Data shown =>
(** The pipe is gone with its second end. *)
Lemma drop_write_ok N s we p F : kinv N no_ghost s → k_files s = <[we := write_end p]> F → F !! we = None →
  sum_of (slots we) (k_procs s) = 0 → N + 64 ≤ 2 ^ 30 → sum_of (uses p) F = 0 →
  ∃ s', freeFileAccess we s = KDone s' () ∧ kinv (N + 64) no_ghost s' ∧ oframe s s' ∧ k_files s' = F ∧
    ∀ q, is_Some (k_pipes s' !! q) ↔ is_Some (k_pipes s !! q) ∧ q ≠ p.
Proof.
  intros H HF Hn H0 HN Hu. destruct (drop_end_ok N s we (write_end p) F H HF Hn H0 HN) as (s' & E & H' & O & F' & P).
  exists s'. split; [done|]. split; [done|]. split; [done|]. split; [done|]. intros q. rewrite (P q). cbn [fa_pipe write_end].
  split; (intros [Hq Hx]; split; [done|]).
  - intros ->. specialize (Hx eq_refl). lia.
  - intros ->. done.
Qed.

Lemma pipe_unused N s p : kinv N no_ghost s → k_pipes s !! p = None → p ≠ 0 → sum_of (uses p) (k_files s) = 0.
Proof.
  intros H Hn H0. apply sum_pos_ex. intros fa f Hf. unfold uses. destruct (Z.eqb_spec (fa_pipe f) p) as [E|]; [|done].
  destruct (proj1 (ki_file _ _ _ H fa f Hf)) as [|[x Hx]]; congruence.
Qed.

Lemma uses_end p q f : fa_pipe f = p → uses q f = if q =? p then 1 else 0.
Proof. intros <-. unfold uses. by rewrite Z.eqb_sym. Qed.

(** Both ends without a descriptor are given back. *)
Lemma give_back_ok N s s3 p re we c : kinv N no_ghost s → made N s s3 p re we c → N + 2048 ≤ 2 ^ 30 →
  ∃ s', (_ ← freeFileAccess re; freeFileAccess we) s3 = KDone s' () ∧ kinv (N + 2048) no_ghost s' ∧ oframe s s' ∧
    k_files s' = k_files s ∧ ∀ q, is_Some (k_pipes s' !! q) ↔ is_Some (k_pipes s !! q).
Proof.
  intros H [H3 O3 D3 (P0 & Np & P3) (R0 & Rw & Nr) (W0 & Nw) F3 _] HN.
  assert (Hun : ∀ fa, fa ≠ 0 → k_files s !! fa = None → sum_of (slots fa) (k_procs s3) = 0) by
    (intros fa ? ?; rewrite D3; by apply (unheld N)).
  destruct (drop_end_ok (N + 1024) s3 re (read_end p) (<[we := write_end p]> (k_files s)) H3) as (s4 & E4 & H4 & O4 & F4 & P4);
    [by rewrite F3, insert_insert_ne|by rewrite lookup_insert_ne|by apply Hun|lia|].
  destruct (drop_write_ok (N + 1024 + 64) s4 we p (k_files s) H4 F4 Nw) as (s5 & E5 & H5 & O5 & F5 & P5);
    [by rewrite (slots_like we s3 s4), Hun|lia|by apply (pipe_unused N)|].
  exists s5. split; [by rewrite kbind_eq, E4|]. split; [apply (kinv_mono _ _ _ _ H5); lia|].
  split; [by apply (oframe_trans _ s3); [|apply (oframe_trans _ s4)]|]. split; [done|].
  intros q. rewrite (P5 q), (P4 q), P3, lookup_insert_is_Some', sum_of_insert by done. rewrite (uses_end p q (write_end p)) by done.
  split.
  - intros [[[<-|Hq] _] Hne]; done.
  - intros Hq. assert (q ≠ p) by (intros ->; rewrite Np in Hq; by destruct Hq). split; [split; [by right|by intros ->]|done].
Qed.

(** The reading end has the descriptor [i] already. *)
Lemma take_back_ok N s s3 p re we c i d : kinv N no_ghost s → made N s s3 p re we c → N + 2048 ≤ 2 ^ 30 →
  k_procs s !! currentProcess s = Some d → lowest_free i d → re ∉ pins →
  kinv (N + 1024) no_ghost (opened_at (currentProcess s) i re d (read_end p) s3) →
  ∃ s', (_ ← closeCurrentFd i; freeFileAccess we) (opened_at (currentProcess s) i re d (read_end p) s3) = KDone s' () ∧
    kinv (N + 2048) no_ghost s' ∧ k_files s' = k_files s ∧ (∀ q, is_Some (k_pipes s' !! q) ↔ is_Some (k_pipes s !! q)) ∧
    (∀ fa, sum_of (slots fa) (k_procs s') = sum_of (slots fa) (k_procs s)) ∧
    ∃ d', becomes (currentProcess s) d' s s' ∧ only_fds d d' ∧ fdTable d' = fdTable d.
Proof.
  intros H [H3 O3 D3 (P0 & Np & P3) (R0 & Rw & Nr) (W0 & Nw) F3 _] HN Hd (Hi & Hfi & _) Hpin H4.
  set (cur := currentProcess s) in *. set (s4 := opened_at cur i re d (read_end p) s3) in *.
  assert (Hv : isValidFd i = true) by (apply valid_range; lia). set (d1 := set_fd i re d).
  assert (Hd1 : k_procs s4 !! cur = Some d1) by apply lookup_insert_eq.
  pose proof (kinv_full _ _ _ _ _ H Hd) as Hfull.
  assert (Hfd1 : fd_slot d1 i = re) by (unfold d1; rewrite fd_slot_set, Z.eqb_refl by done; done).
  destruct (closeFd_ok (N + 1024) s4 cur d1 i H4 Hd1 Hv) as (s5 & f & E5 & H5 & O5 & Hf & R5); [congruence|lia|].
  rewrite Hfd1 in Hf, R5. set (t4 := with_slot cur i 0 d1 s4) in *.
  assert (Hftd : fdTable (set_fd i 0 d1) = fdTable d).
  { cbn. rewrite list_insert_insert_eq. apply list_insert_id. rewrite <- Hfi. exact (fd_lookup _ _ _ _ _ _ H Hd Hv). }
  assert (Hall : ∀ x, sum_of (slots x) (k_procs t4) = sum_of (slots x) (k_procs s)).
  { intros x. unfold t4, s4, opened_at, with_slot. kred. rewrite insert_insert_eq, D3, (sum_of_update _ _ _ d) by done.
    unfold slots at 3. rewrite Hftd. unfold slots. lia. }
  unfold released in R5. rewrite Hall, (unheld N s re H Nr R0) in R5. unfold driver_refs in R5. rewrite bool_decide_false in R5 by done. cbn [Z.add Z.eqb] in R5. destruct R5 as (F5 & P5 & _).
  assert (Hfp : fa_pipe f = p).
  { revert Hf. unfold s4, opened_at. kred. rewrite lookup_insert_eq. by intros [= <-]. }
  assert (E4 : k_files t4 = <[re := set_refs 1 (read_end p)]> (<[we := write_end p]> (k_files s))).
  { unfold t4, s4, opened_at, with_slot. kred. rewrite F3, (insert_insert_ne _ re we), insert_insert_eq, (insert_insert_ne _ we re) by done. done. }
  assert (E6 : delete re (k_files t4) = <[we := write_end p]> (k_files s)).
  { rewrite E4. apply delete_insert_id. by rewrite lookup_insert_ne. }
  rewrite E6 in F5.
  destruct (drop_write_ok (N + 1024 + 64) s5 we p (k_files s) H5 F5 Nw) as (s6 & E & H6 & O6 & F6 & P6);
    [rewrite (slots_like we t4 s5 O5), Hall; by apply (unheld N)|lia|by apply (pipe_unused N)|].
  pose proof (oframe_trans _ _ _ O5 O6) as O46. exists s6. split.
  { unfold closeCurrentFd. rewrite kbind_eq. rewrite kbind_eq. kred.
    change (currentProcess s4) with (currentProcess s3). rewrite (of_current _ _ O3). fold cur.
    rewrite (proj2 (Z.eqb_neq cur 0)) by exact (kinv_ne _ _ _ _ _ H Hd). rewrite E5. kred. exact E. }
  split; [apply (kinv_mono _ _ _ _ H6); lia|]. split; [done|]. split; [|split].
  - intros q. rewrite (P6 q), (P5 q), Hfp, E6, sum_of_insert by done.
    rewrite (uses_end p q (write_end p)) by done. change (k_pipes t4) with (k_pipes s3).
    rewrite P3, lookup_insert_is_Some'. split.
    + intros [[[<-|Hq] _] Hne]; done.
    + intros Hq. assert (q ≠ p) by (intros ->; rewrite Np in Hq; by destruct Hq). split; [split; [by right|by intros ->]|done].
  - intros fa. by rewrite (slots_like fa t4 s6), Hall.
  - exists (set_fd i 0 d1). split; [|done]. unfold becomes. apply (oframe_trans _ t4); [|exact O46].
    destruct O3 as [X1 X2 X3 X4 _ _]. apply oframe_same; unfold t4, s4, opened_at, with_slot; kred; try done.
    by rewrite insert_insert_eq, D3.
Qed.

(** Both ends have descriptors. *)
Lemma both_held N s s3 p re we c i j d : held N s → made N s s3 p re we c → k_procs s !! currentProcess s = Some d →
  lowest_free i d → lowest_free j (set_fd i re d) →
  let s4 := opened_at (currentProcess s) i re d (read_end p) s3 in
  let s5 := opened_at (currentProcess s) j we (set_fd i re d) (write_end p) s4 in
  kinv (N + 1024) no_ghost s4 → kinv (N + 1024) no_ghost s5 →
  held (N + 1024) s5 ∧ k_files s5 = <[we := mkFile p FILE_WRITE 1]> (<[re := mkFile p FILE_READ 1]> (k_files s)) ∧
  becomes (currentProcess s) (set_fd j we (set_fd i re d)) s s5.
Proof.
  intros [H [T1 T0 T2]] [H3 O3 D3 (P0 & Np & P3) (R0 & Rw & Nr) (W0 & Nw) F3 (C1 & _)] Hd (Hi & Hfi & _) (Hj & Hfj & _) s4 s5 H4 H5.
  set (cur := currentProcess s) in *. set (d1 := set_fd i re d) in *.
  assert (Hvi : isValidFd i = true) by (apply valid_range; lia). assert (Hvj : isValidFd j = true) by (apply valid_range; lia).
  assert (Hf5 : k_files s5 = <[we := mkFile p FILE_WRITE 1]> (<[re := mkFile p FILE_READ 1]> (k_files s))).
  { unfold s5, s4, opened_at, with_slot. kred. rewrite F3, (insert_insert_ne _ re we), !insert_insert_eq by done. done. }
  assert (Hsl : ∀ x, x ≠ 0 → sum_of (slots x) (k_procs s5) =
    sum_of (slots x) (k_procs s) + (if x =? re then 1 else 0) + (if x =? we then 1 else 0)).
  { intros x Hx. change (k_procs s5) with (k_procs (with_slot cur j we d1 s4)).
    rewrite (slots_with_slot _ _ s4 cur d1 _ _ _ H4) by (try done; apply lookup_insert_eq).
    change (k_procs s4) with (k_procs (with_slot cur i re d s3)).
    rewrite (slots_with_slot _ _ s3 cur d _ _ _ H3), D3, Hfi, Hfj, (proj2 (Z.eqb_neq x 0)) by (try done; by rewrite D3). lia. }
  split; [split; [done|split]|split; [done|]].
  - intros x Hx. destruct (kinv_pos _ _ _ H5) as (E0 & _).
    assert (Hx0 : x ≠ 0) by (intros ->; rewrite E0 in Hx; by destruct Hx). rewrite (Hsl x Hx0).
    pose proof (sum_of_nonneg (slots x) (k_procs s) (slots_nonneg x)) as Hn. pose proof (driver_refs_range x) as Dx.
    rewrite Hf5, !lookup_insert_is_Some' in Hx. destruct Hx as [<-|[<-|Hx]].
    + rewrite Z.eqb_refl. destruct (we =? re); lia.
    + rewrite Z.eqb_refl. destruct (re =? we); lia.
    + specialize (T1 x Hx). destruct (x =? re), (x =? we); lia.
  - intros x Hx. rewrite Hf5, !lookup_insert_is_Some'. auto.
  - intros q [cq Hq]. destruct (ki_pipe _ _ _ H5 q cq Hq) as [Er _]. cbn [g_ref no_ghost] in Er.
    change (k_pipes s5) with (k_pipes s3) in Hq. rewrite P3 in Hq. apply lookup_insert_Some in Hq as [[<- <-]|[_ Hq]]; [lia|].
    destruct (ki_pipe _ _ _ H q cq Hq) as [Es _]. cbn [g_ref no_ghost] in Es. specialize (T2 q (mk_is_Some _ _ Hq)). lia.
  - destruct O3 as [O1 O2 O3 O4 _ _]. apply oframe_same; unfold s5, s4, opened_at, with_slot; kred; try done.
    by rewrite insert_insert_eq, D3.
Qed.

(** [sysPipe] once the pipe and its ends are made. *)
Lemma sysPipe_run userFds s s1 s2 s3 p re we : userFds ≠ 0 → newPipe s = KDone s1 p →
  newFileAccess p FILE_READ s1 = KDone s2 re → newFileAccess p FILE_WRITE s2 = KDone s3 we →
  p ≠ 0 → re ≠ 0 → we ≠ 0 → currentProcess s3 ≠ 0 →
  ∀ s' x, (readFD ← addFd (currentProcess s3) re;
      if readFD <? 0 then _ ← freeFileAccess re; _ ← freeFileAccess we; mret (u64 (-1), None)
      else writeFD ← addCurrentFd we;
        if writeFD <? 0 then _ ← closeCurrentFd readFD; _ ← freeFileAccess we; mret (u64 (-1), None)
        else mret (0, Some (readFD, writeFD))) s3 = KDone s' x → sysPipe userFds s = KDone s' x.
Proof.
  intros Hu E1 E2 E3 P0 R0 W0 Hc s' x Hr. unfold sysPipe. rewrite (proj2 (Z.eqb_neq userFds 0)) by done.
  rewrite kbind_eq, E1. kred. rewrite (proj2 (Z.eqb_neq p 0)) by done. rewrite kbind_eq, E2. kred. rewrite kbind_eq, E3. kred.
  rewrite (proj2 (Z.eqb_neq re 0)), (proj2 (Z.eqb_neq we 0)) by done. cbn [orb].
  rewrite kbind_eq. unfold addCurrentFd at 1. rewrite kbind_eq. kred. rewrite (proj2 (Z.eqb_neq (currentProcess s3) 0)) by done.
  rewrite <- Hr. symmetry. apply kbind_eq.
Qed.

Problem statement => Filter the entries above and return only the lines holding "mret".

Finished exercise =>
      if readFD <? 0 then _ ← freeFileAccess re; _ ← freeFileAccess we; mret (u64 (-1), None)
        if writeFD <? 0 then _ ← closeCurrentFd readFD; _ ← freeFileAccess we; mret (u64 (-1), None)
        else mret (0, Some (readFD, writeFD))) s3 = KDone s' x → sysPipe userFds s = KDone s' x.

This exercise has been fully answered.